Worst of all, trade in tiger parts is booming, now accounting for about $10 billion --second only to drugs and weapons trade in Asia.
With such horrifying figures in the background, World Bank President Robert Zoellick lent his support to the cause of the conference yesterday through a video feed, "We have to stop it. We have to find out serious solutions to save tigers before time runs out. This is not a time for business as usual."
He made it clear that the bank will support saving wild tigers from extinction and that protection and sustainable solutions have to be found.

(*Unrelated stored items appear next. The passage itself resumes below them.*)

(* ===== verification/SlabProof.v ===== *)
(** * Caches of objects: the chain of slabs and the free objects *)

From stdpp Require Import functions.
From S2P Require Import Prelude LockBlocks RunQueue Slab.

(** ** The chain

    The ring of [RunQueue] that starts and ends at the cache; a slab that is not on the
    chain may have any links. *)

Definition links (k : kcache) : runqueue := Runqueue (s_nextp k) (s_prevp k).

Record chain (k : kcache) (l : list Z) : Prop := {
  ch_nodup : NoDup (kmem_slab_end :: l);
  ch_linked : Forall (run_linked (links k)) (edges l) }.

Lemma chain_ext k k' l : s_nextp k' = s_nextp k -> s_prevp k' = s_prevp k -> chain k l -> chain k' l.
Proof. intros E1 E2 [H1 H2]. split; [done|]. unfold links. by rewrite E1, E2. Qed.

Lemma chain_last k l : chain k l -> c_lastp k = Some (tail_of kmem_slab_end l).
Proof. intros [_ Hl]. destruct (edges_snoc l) as [A E]. rewrite E in Hl. apply Forall_app in Hl as [_ [[_ H] _]%Forall_cons]. exact H. Qed.

Lemma chain_split k a p r : chain k (a ++ p :: r) -> exists A B,
  let x := tail_of kmem_slab_end a in let y := head_of kmem_slab_end r in
  edges (a ++ p :: r) = A ++ (x, p) :: (p, y) :: B /\ edges (a ++ r) = A ++ (x, y) :: B /\
  s_prevp k !! p = Some x /\ s_nextp k !! p = Some y /\ x <> p /\ y <> p.
Proof.
  intros [Hnd Hl]. destruct (edges_split init_task a p r) as (A & B & x & y & E1 & E2 & -> & ->).
  exists A, B. split; [done|]. split; [done|]. unfold edges in Hl. rewrite E1 in Hl.
  apply Forall_app in Hl as [_ [[H1 H2] [[H3 H4] _]%Forall_cons]%Forall_cons]. cbn in H1, H2, H3, H4.
  assert (p ∉ kmem_slab_end :: a ++ r) as Hp. { rewrite <- Permutation_middle in Hnd. rewrite !NoDup_cons in Hnd. set_solver. }
  split; [done|]. split; [done|]. pose proof (tail_of_in a). pose proof (head_of_in r). unfold init_task, kmem_slab_end in *. split; intros E; set_solver.
Qed.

In fact, the World Bank's support came as a big push for the endeavour that has been joined in the conference by Global Tiger Initiative, Global Tiger Forum, Save the Tiger Fund, World Wildlife Fund (WWF), and the Convention on International Trade in Endangered Species of Wild Fauna and Flora (CITES). Nepali Prime Minister Madhav Kumar Nepal inaugurated the workshop. On the stage were also Thai Vice-minister for Environment Pimuk Simaroj, Russian Head of Federal Service for Natural Resource Management Oversight Vladimir Kirillov, and Indian experts.
Bangladeshi policymakers were badly missing though.
The organisers of the workshop hope to pool a fund of at least $200 million, and launch a platform to start taking actions to save wild tigers.
"We aim to stabilise tiger population in two years, and then double the number in 10 years," said Eric Dinerstein, chief scientist and vice-president of WWF. "We need to intensify protection in 60 key reserves. The good news is tigers breed quickly and more than 1.1 million square kilometres of habitat remains."
The WWF official pinpointed poaching as the major threat to tigers and said new technologies like GPS [global positioning system] should be used for close observation of tigers to ward off poachers.
He said infrastructure development is putting more and more tigers in danger.
"Every year, about $500 billion are invested in infrastructure and only $30 million in tiger conservation," Eric said. "Tiger range countries should allocate at least 1 percent of their infrastructure investments for conservation," he added.
Prime Minister Madhav Kumar Nepal told the conference that a global and regional approach is needed to save tigers from extinction. He stressed workable solutions that benefit both nature and people.
He said Nepal is about to put in place a high level national tiger conservation authority, and a wildlife crime control coordination committee. These legal bodies will be instrumental to halt trafficking of wild animals and their body parts.